Lemma lru_refines_ideal_witness :
  exists (l0 l : LRU Z Z (gmap Z Z) (list Z)),
    LRU_new 3 16 [mk_value 0 0; mk_value 0 0; mk_value 0 0] = Some l0 /\
    run 3 l0 demo_ops
      = Some (l, [Value (Some 10); Value (Some 20); Is false; Done; Value (Some 30); Value (Some 20); Is false; Value None]) /\
    entries 3 l = Some [(3, 30); (2, 20)].
Proof.
  destruct (lru_refines_ideal (K := Z) (V := Z) (M := gmap Z Z) (L := list Z) 3 16
    [mk_value 0 0; mk_value 0 0; mk_value 0 0] demo_ops) as (l0 & l & Hnew & Hrun & He).
  - unfold Pool.size_ok. lia.
  - reflexivity.
  - vm_compute. repeat split.
  - exists l0, l. split; [exact Hnew|]. rewrite Hrun, He. split; vm_compute; reflexivity.
Defined.
End LRU.

(** * The reducer's DNS cache *)

Module DnsCache.
Import LRU.

(** [IPv6Address]: the hextets, the first two apart.  They are the first 32-bit
    word of the object on a little-endian machine. *)
Definition IPv6Address : Type := Z * Z * list Z.

#[export] Instance IPv6Address_eq_dec : EqDecision IPv6Address := _.
#[export] Instance IPv6Address_countable : Countable IPv6Address := _.
#[export] Program Instance IPv6Address_poolable : Poolable IPv6Address := {
  first_u32 a := a.1.1 + 2 ^ 16 * a.1.2;
  set_first_u32 v a := (v mod 2 ^ 16, v / 2 ^ 16, a.2);
  zeroed := (0, 0, [0; 0; 0; 0; 0; 0]);
}.
Next Obligation. intros v a _. simpl. pose proof (Z.div_mod v (2 ^ 16)). lia. Qed.

(** [short_string<256>]: the characters. *)
Definition dns_record : Type := list Z.

Section dns_cache.
Context {M L : Type} `{!FlatHashMap IPv6Address Z M} `{!CcanList L}.
Context (SIZE sizeof_elem : Z).

Definition DnsCache : Type := LRU IPv6Address dns_record M L.

(** [AgentSpan::map_ip_to_domain]; the boolean says that
    [failed_to_insert_dns_record] is logged. *)
Definition map_ip_to_domain (c : DnsCache) (addr : IPv6Address) (rec : dns_record)
    : option (DnsCache * bool) :=
  '(c, found) ← find SIZE c addr;
  c ← match found with Some _ => remove SIZE c addr | None => Some c end;
  '(c, inserted) ← insert SIZE c addr rec;
  Some (c, match inserted with None => true | Some _ => false end).

(** [AgentSpan::find_dns_for_ip]. *)
Definition find_dns_for_ip (c : DnsCache) (addr : IPv6Address)
    : option (DnsCache * option dns_record) := find SIZE c addr.

Fixpoint map_all (c : DnsCache) (rs : list (IPv6Address * dns_record)) : option DnsCache :=
  match rs with
  | [] => Some c
  | (a, r) :: rs => '(c', _) ← map_ip_to_domain c a r; map_all c' rs
  end.

Hypothesis Hsize : Pool.size_ok SIZE sizeof_elem.

Lemma find_absent (c : DnsCache) E B (a : IPv6Address) :
  lru_rep SIZE c E B -> a ∉ E.*1 -> find SIZE c a = Some (c, None).
Proof.
  intros Hr Ha. unfold find.
  rewrite (FixedHash.find_spec SIZE sizeof_elem Hsize _ _ _ a (lr_map _ _ _ _ Hr)).
  rewrite (proj2 (table_None E a (lr_nodup _ _ _ _ Hr)) Ha). done.
Qed.

(** Mapping a new address while there is room appends it. *)
Lemma map_new (c : DnsCache) E B (a : IPv6Address) (r : dns_record) :
  lru_rep SIZE c E B -> a ∉ E.*1 -> Z.of_nat (length E) < SIZE ->
  exists c' E' B', map_ip_to_domain c a r = Some (c', false) /\ lru_rep SIZE c' E' B' /\
    forget E' = forget E ++ [(a, r)].
Proof.
  intros Hr Ha Hlt. unfold map_ip_to_domain. rewrite (find_absent c E B a Hr Ha).
  cbn [mbind option_bind].
  destruct (insert_refines SIZE sizeof_elem Hsize c E B a r Hr Hlt)
    as (c' & E' & B' & o & Hi & Hr' & Hid).
  rewrite Hi. simpl.
  pose proof (lr_nodup _ _ _ _ Hr) as Hnd. simpl in Hid.
  assert (Hlen : length (forget E) = length E) by apply length_fmap.
  rewrite decide_False in Hid by (rewrite Hlen; lia).
  rewrite (forget_lookup E a Hnd), (proj2 (table_None E a Hnd) Ha) in Hid. simpl in Hid.
  injection Hid as Hf <-. eauto 10.
Qed.

Lemma forget_keys {K V} (E : list (K * (Z * V))) : (forget E).*1 = E.*1.
Proof. unfold forget. rewrite <- list_fmap_compose. by apply list_fmap_ext. Qed.

Lemma map_all_new (c : DnsCache) E B (rs : list (IPv6Address * dns_record)) :
  lru_rep SIZE c E B -> NoDup (E.*1 ++ rs.*1) -> Z.of_nat (length E + length rs) <= SIZE ->
  exists c' E' B', map_all c rs = Some c' /\ lru_rep SIZE c' E' B' /\ forget E' = forget E ++ rs.
Proof.
  revert c E B. induction rs as [|[a r] rs IH]; intros c E B Hr Hnd Hle.
  { exists c, E, B. split; [done|]. split; [done|]. by rewrite app_nil_r. }
  simpl in Hle. assert (Ha : a ∉ E.*1).
  { intros Hin. apply NoDup_app in Hnd as (_ & Hd & _). apply (Hd a Hin). left. }
  destruct (map_new c E B a r Hr Ha) as (c1 & E1 & B1 & Hm & Hr1 & Hf); [lia|].
  assert (HE1 : E1.*1 = E.*1 ++ [a]).
  { by rewrite <- !forget_keys, Hf, fmap_app. }
  assert (Hlen : length E1 = S (length E)).
  { rewrite <- (length_fmap fst E1), HE1, length_app, length_fmap. simpl. lia. }
  destruct (IH c1 E1 B1 Hr1) as (c2 & E2 & B2 & Hm2 & Hr2 & Hf2).
  - rewrite HE1, <- app_assoc. exact Hnd.
  - lia.
  - exists c2, E2, B2. simpl. rewrite Hm. simpl. split; [done|]. split; [done|].
    by rewrite Hf2, Hf, <- app_assoc.
Qed.
End dns_cache.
┄┄┄┄┄┄
▸ Exercise details
Output the lines above exactly, but only those between the line holding "Import LRU." and the line holding "Definition map_ip_to_domain (c", inclusive.

▸ Exercise answer
Import LRU.

(** [IPv6Address]: the hextets, the first two apart.  They are the first 32-bit
    word of the object on a little-endian machine. *)
Definition IPv6Address : Type := Z * Z * list Z.

#[export] Instance IPv6Address_eq_dec : EqDecision IPv6Address := _.
#[export] Instance IPv6Address_countable : Countable IPv6Address := _.
#[export] Program Instance IPv6Address_poolable : Poolable IPv6Address := {
  first_u32 a := a.1.1 + 2 ^ 16 * a.1.2;
  set_first_u32 v a := (v mod 2 ^ 16, v / 2 ^ 16, a.2);
  zeroed := (0, 0, [0; 0; 0; 0; 0; 0]);
}.
Next Obligation. intros v a _. simpl. pose proof (Z.div_mod v (2 ^ 16)). lia. Qed.

(** [short_string<256>]: the characters. *)
Definition dns_record : Type := list Z.

Section dns_cache.
Context {M L : Type} `{!FlatHashMap IPv6Address Z M} `{!CcanList L}.
Context (SIZE sizeof_elem : Z).

Definition DnsCache : Type := LRU IPv6Address dns_record M L.

(** [AgentSpan::map_ip_to_domain]; the boolean says that
    [failed_to_insert_dns_record] is logged. *)
Definition map_ip_to_domain (c : DnsCache) (addr : IPv6Address) (rec : dns_record)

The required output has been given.